Kottonmouth Kings' Pakelika Is Dead
Hip-hop performance artist and former Kottonmouth Kings member Pakelika died of cardiac arrest following an asthma attack Saturday night. According to a statement from his manager Doug Cosgro, Pakelika -- whose real name was Patrick Cochrun -- had been battling asthma for years, and this latest unexpected seizure was so severe that he flatlined five times.
At one point it was confirmed he was brain dead; according to JuggaloNews.com, his family took him off life support as he expired, surrounded by loved ones. He was 34.

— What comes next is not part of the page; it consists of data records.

(** *** Effects, following the values the program passes on *)

Lemma emits_bind_only {A B} P (m : M A) (f : A -> M B) a :
  (forall s b s', m s = (Ok b, s') -> b = a) ->
  emits P m -> emits P (f a) -> emits P (bind m f).
Proof.
  intros Ho Hm Hf s. unfold bind.
  destruct (Hm s) as [seg1 [E1 F1]].
  destruct (m s) as [[b|e|] s1] eqn:Em; simpl in *.
  - rewrite (Ho s b s1 Em) in *.
    destruct (Hf s1) as [seg2 [E2 F2]].
    exists (seg1 ++ seg2). rewrite E2, E1, app_assoc.
    split; [reflexivity|]. apply Forall_app; auto.
  - exists seg1; auto.
  - exists seg1; auto.
Qed.

Lemma emits_bind_spawn {B} P w p (f : Child -> M B) :
  (forall n, P (Spawned n p)) -> (forall n, emits P (f (mkChild n p))) ->
  emits P (bind (spawn w p) f).
Proof.
  intros Hp Hf s. unfold bind, spawn.
  destruct (w_child w (st_spawns s)); simpl;
    [exists []; rewrite app_nil_r; auto| |];
  destruct (Hf (st_spawns s) (tell_st (Spawned (st_spawns s) p) (next_spawn s)))
    as [seg [E F]];
  exists (Spawned (st_spawns s) p :: seg); rewrite E; simpl;
    (split; [rewrite <- app_assoc; reflexivity|constructor; auto]).
Qed.

Lemma workspace_dir_only w ws :
  w_workspace w = Some ws -> forall s b s', workspace_dir w s = (Ok b, s') -> b = ws.
Proof.
  intros H s b s' E. apply workspace_dir_ok_inv in E as [E _]. congruence.
Qed.

Lemma frontend_data_dir_only w ws :
  w_workspace w = Some ws ->
  forall s b s', frontend_data_dir w s = (Ok b, s') -> b = join (join ws ".stackable") "frontend".
Proof.
  intros H s b s' E. exact (frontend_data_dir_ok w ws s b s' H E).
Qed.

Lemma backend_data_dir_only w ws :
  w_workspace w = Some ws ->
  forall s b s', backend_data_dir w s = (Ok b, s') -> b = join (join ws ".stackable") "backend".
Proof.
  intros H s b s' E. exact (backend_data_dir_ok w ws s b s' H E).
Qed.

Lemma emits_kill P w c :
  P (Killed (child_id c)) -> P (KillFailed (child_id c)) -> emits P (kill w c).
Proof.
  intros H1 H2 s. unfold kill. destruct (w_kill w (child_id c)); simpl; eauto.
Qed.
(** X22. A tick never reads a key or the clock.  [move_snake] leaves the
    keyboard buffer and the clock as they are, whatever way it ends; it
    touches the random source only to draw food, and not at all when the
    cell ahead is not the food. *)
Theorem tick_leaves_keyboard_and_clock
  (fuel : nat) (g : Game) (e : Env) :
  let e' := snd (snd (move_snake fuel (g, e))) in
  kbd e' = kbd e /\ clock e' = clock e /\ draws e' = draws e /\
  (cursor e <= cursor e')%nat /\
  (forall head rest,
     snake g = head :: rest -> ahead g head <> food g -> e' = e).
Proof.
  cbv zeta.
  assert (H : forall res,
             move_snake fuel (g, e) = res ->
             kbd (snd (snd res)) = kbd e /\
             clock (snd (snd res)) = clock e /\
             draws (snd (snd res)) = draws e /\
             (cursor e <= cursor (snd (snd res)))%nat /\
             (forall head rest,
                snake g = head :: rest -> ahead g head <> food g ->
                snd (snd res) = e)); [|now apply H].
  move_cases g as head rest Hs Hw Hm Hf; intros res <-; cbn [fst snd];
    try (repeat split; auto; fail).
  pose proof (generate_food_world (width g) (height g)
                (ahead g head :: snake g) fuel e) as Hg.
  cbv zeta in Hg. apply pos_eqb_eq in Hf.
  destruct (generate_food _ _ _ _ _) as [[f|x|] e1];
    cbn [fst snd] in *; destruct Hg as (Hd & Hk & Hc & Hn);
    (split; [exact Hk | split; [exact Hc | split; [exact Hd
      | split; [exact Hn|]]]]);
    intros head' rest' [= <- <-] Hne; contradiction.
Qed.

Lemma tick_leaves_keyboard_and_clock_witness :
  snd (snd (move_snake 0 (before_gap, counting_env ["w"%char] [Expire])))
    = counting_env ["w"%char] [Expire].
Proof.
  pose proof (tick_leaves_keyboard_and_clock 0 before_gap
                (counting_env ["w"%char] [Expire])) as H.
  cbv zeta in H.
  apply (proj2 (proj2 (proj2 (proj2 H))) (5, 5) []).
  - reflexivity.
  - discriminate.
Defined.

When the Kottonmouth Kings, a Cali-based pot-obsessed suburban hip-hop outfit with a fiercely loyal underground following, first gained popularity in the late-'90s through minor hits like "Suburban Life" and "Dog's Life," the 6'7 Pakelika quickly became one of the rap group's standout members, an impressive feat considering he then refused to speak.
He wore a mask, which he said was a statement against society's penchant to judge people based on their looks. Dubbed the group's "visual assassin," he was unpredictable and in concert performed a self-styled brand of pop-locking he dubbed "hydro mechanix." His show-stealing cameo in the group's "Bump" video effectively made him a star, as it became one of the most requested clips on viewer-controlled music channel The Box.
While he gained notoriety for his dancing, image and penchant for carrying signs on stage ("Legalize. NOT Legal Lies") Pakelika eventually put out two solo rap albums on Suburban Noize. 2003's Another Cult Classic! and 2008's The Smokin' Word gave a voice to the imagery. He differed from his bandmates by foregoing a traditional rap flow in favor of something more akin to spoken word poetry. After Pakelika and the Kings parted ways in 2010, he continued to make music with his new group Middle Class Casualties.
The Virginia-born, Oxnard-raised Pakelika was an outspoken activist. He relished using his notoriety to draw attention to causes such as the legalization of marijuana as well as global warming. He was a frequent contributor to CelebStoner.com and his essay "Why I Love to Vape" appeared in the book Pot Culture: the A-Z Guide to Stoner Language and Life.